▸ **WORK REQUEST**:
The following entries are to be retyped in full, exactly as written.

[Dataset entries]

==========

(** C8.  Whenever the download is offered, the suggested file name is
    "Invoice_", the client name with every space replaced by an underscore,
    "_", the phone, "_", the time stamp and ".pdf"; the stamp is the clock
    read when the name is built, written as year, month, day, "_", hour,
    minute, second, zero-padded to fifteen characters [YYYYMMDD_HHMMSS]. *)
Theorem suggested_file_name (v : Py.summation) (f : form) (clock : nat -> datetime)
    out label d name mime :
  run v f clock = Some out ->
  In (download_button label d name mime) out ->
  let t := clock 1%nat in
  let stamp := strftime "%Y%m%d_%H%M%S" t in
  let client := Py.replace " " "_" (client_name f) in
  name = "Invoice_" ++ client ++ "_" ++ phone f ++ "_" ++ stamp ++ ".pdf" /\
  String.length client = String.length (client_name f) /\
  (forall i, String.get i client =
     option_map (fun c => if Ascii.eqb c " " then "_"%char else c)
       (String.get i (client_name f))) /\
  all_chars (fun c => negb (Ascii.eqb c " ")) client = true /\
  stamp = Py.zero_pad 4 (year t) ++ Py.zero_pad 2 (month t) ++ Py.zero_pad 2 (day t)
          ++ "_" ++ Py.zero_pad 2 (hour t) ++ Py.zero_pad 2 (minute t)
          ++ Py.zero_pad 2 (second t) /\
  (valid_datetime t ->
   String.length stamp = 15%nat /\
   all_chars (fun c => is_digit c || Ascii.eqb c "_") stamp = true).
Proof.
  intros Hrun Hin t stamp client.
  destruct (run_offered _ _ _ _ _ _ _ _ Hrun Hin)
    as (subtotal & tax & total & _ & _ & _ & ->).
  split; [reflexivity|].
  split; [apply replace_length|].
  split; [apply replace_get|].
  split; [apply replace_no_old; discriminate|].
  split.
  - subst stamp. rewrite file_stamp_eq.
    repeat (f_equal; try reflexivity).
    induction (Py.zero_pad 2 (second t)) as [|c s IH]; simpl; congruence.
  - apply file_stamp_shape.
Qed.

Lemma suggested_file_name_witness :
  exists out label d name mime,
    run Py.compensated ann steady = Some out /\
    In (download_button label d name mime) out /\
    name = "Invoice_Ann_Lee_555 0100_20240307_090502.pdf".
Proof.
  assert (Hoffer : exists out label d name mime,
            run Py.compensated ann steady = Some out /\
            In (download_button label d name mime) out).
  { vm_compute. eexists _, _, _, _, _. split; [reflexivity|].
    do 3 right. left. reflexivity. }
  destruct Hoffer as (out & label & d & name & mime & Hrun & Hin).
  exists out, label, d, name, mime.
  split; [exact Hrun|]. split; [exact Hin|].
  exact (proj1 (suggested_file_name Py.compensated ann steady out label d name mime Hrun Hin)).
Defined.

(** ** The clock in the document *)

Lemma append_empty (s : string) : s ++ "" = s.
Proof. induction s as [|c s IH]; simpl; congruence. Qed.

Lemma client_info_split client_name phone payment_type cash_given change now :
  client_info client_name phone payment_type cash_given change now =
  info_before client_name phone ++ strftime date_format now ++
  info_after payment_type cash_given change.
Proof.
  assert (Hbase : forall tail,
            client_base client_name phone payment_type now ++ tail =
            info_before client_name phone ++ strftime date_format now ++
            ("<br/>" ++ nl ++ "    <b>Payment Type:</b> " ++ payment_type
             ++ "<br/>" ++ nl ++ "    ") ++ tail).
  { intros tail. unfold client_base, info_before, date_format.
    rewrite !append_assoc. reflexivity. }
  unfold client_info, info_after.
  destruct (String.eqb payment_type "Cash"), cash_given, change;
    try apply Hbase;
    rewrite <- (append_empty (client_base _ _ _ _)); apply Hbase.
Qed.

Section Clock.
Variables (client_name phone : string) (items : list item)
  (payment_type : string) (subtotal tax total : Py.number)
  (location : string) (cash_given change : option float).

Let render := create_invoice_pdf client_name phone items payment_type
                subtotal tax total location cash_given change.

==========

▸ **RESPONSE AREA**:
(** C8.  Whenever the download is offered, the suggested file name is
    "Invoice_", the client name with every space replaced by an underscore,
    "_", the phone, "_", the time stamp and ".pdf"; the stamp is the clock
    read when the name is built, written as year, month, day, "_", hour,
    minute, second, zero-padded to fifteen characters [YYYYMMDD_HHMMSS]. *)
Theorem suggested_file_name (v : Py.summation) (f : form) (clock : nat -> datetime)
    out label d name mime :
  run v f clock = Some out ->
  In (download_button label d name mime) out ->
  let t := clock 1%nat in
  let stamp := strftime "%Y%m%d_%H%M%S" t in
  let client := Py.replace " " "_" (client_name f) in
  name = "Invoice_" ++ client ++ "_" ++ phone f ++ "_" ++ stamp ++ ".pdf" /\
  String.length client = String.length (client_name f) /\
  (forall i, String.get i client =
     option_map (fun c => if Ascii.eqb c " " then "_"%char else c)
       (String.get i (client_name f))) /\
  all_chars (fun c => negb (Ascii.eqb c " ")) client = true /\
  stamp = Py.zero_pad 4 (year t) ++ Py.zero_pad 2 (month t) ++ Py.zero_pad 2 (day t)
          ++ "_" ++ Py.zero_pad 2 (hour t) ++ Py.zero_pad 2 (minute t)
          ++ Py.zero_pad 2 (second t) /\
  (valid_datetime t ->
   String.length stamp = 15%nat /\
   all_chars (fun c => is_digit c || Ascii.eqb c "_") stamp = true).
Proof.
  intros Hrun Hin t stamp client.
  destruct (run_offered _ _ _ _ _ _ _ _ Hrun Hin)
    as (subtotal & tax & total & _ & _ & _ & ->).
  split; [reflexivity|].
  split; [apply replace_length|].
  split; [apply replace_get|].
  split; [apply replace_no_old; discriminate|].
  split.
  - subst stamp. rewrite file_stamp_eq.
    repeat (f_equal; try reflexivity).
    induction (Py.zero_pad 2 (second t)) as [|c s IH]; simpl; congruence.
  - apply file_stamp_shape.
Qed.

Lemma suggested_file_name_witness :
  exists out label d name mime,
    run Py.compensated ann steady = Some out /\
    In (download_button label d name mime) out /\
    name = "Invoice_Ann_Lee_555 0100_20240307_090502.pdf".
Proof.
  assert (Hoffer : exists out label d name mime,
            run Py.compensated ann steady = Some out /\
            In (download_button label d name mime) out).
  { vm_compute. eexists _, _, _, _, _. split; [reflexivity|].
    do 3 right. left. reflexivity. }
  destruct Hoffer as (out & label & d & name & mime & Hrun & Hin).
  exists out, label, d, name, mime.
  split; [exact Hrun|]. split; [exact Hin|].
  exact (proj1 (suggested_file_name Py.compensated ann steady out label d name mime Hrun Hin)).
Defined.

(** ** The clock in the document *)

Lemma append_empty (s : string) : s ++ "" = s.
Proof. induction s as [|c s IH]; simpl; congruence. Qed.

Lemma client_info_split client_name phone payment_type cash_given change now :
  client_info client_name phone payment_type cash_given change now =
  info_before client_name phone ++ strftime date_format now ++
  info_after payment_type cash_given change.
Proof.
  assert (Hbase : forall tail,
            client_base client_name phone payment_type now ++ tail =
            info_before client_name phone ++ strftime date_format now ++
            ("<br/>" ++ nl ++ "    <b>Payment Type:</b> " ++ payment_type
             ++ "<br/>" ++ nl ++ "    ") ++ tail).
  { intros tail. unfold client_base, info_before, date_format.
    rewrite !append_assoc. reflexivity. }
  unfold client_info, info_after.
  destruct (String.eqb payment_type "Cash"), cash_given, change;
    try apply Hbase;
    rewrite <- (append_empty (client_base _ _ _ _)); apply Hbase.
Qed.

Section Clock.
Variables (client_name phone : string) (items : list item)
  (payment_type : string) (subtotal tax total : Py.number)
  (location : string) (cash_given change : option float).

Let render := create_invoice_pdf client_name phone items payment_type
                subtotal tax total location cash_given change.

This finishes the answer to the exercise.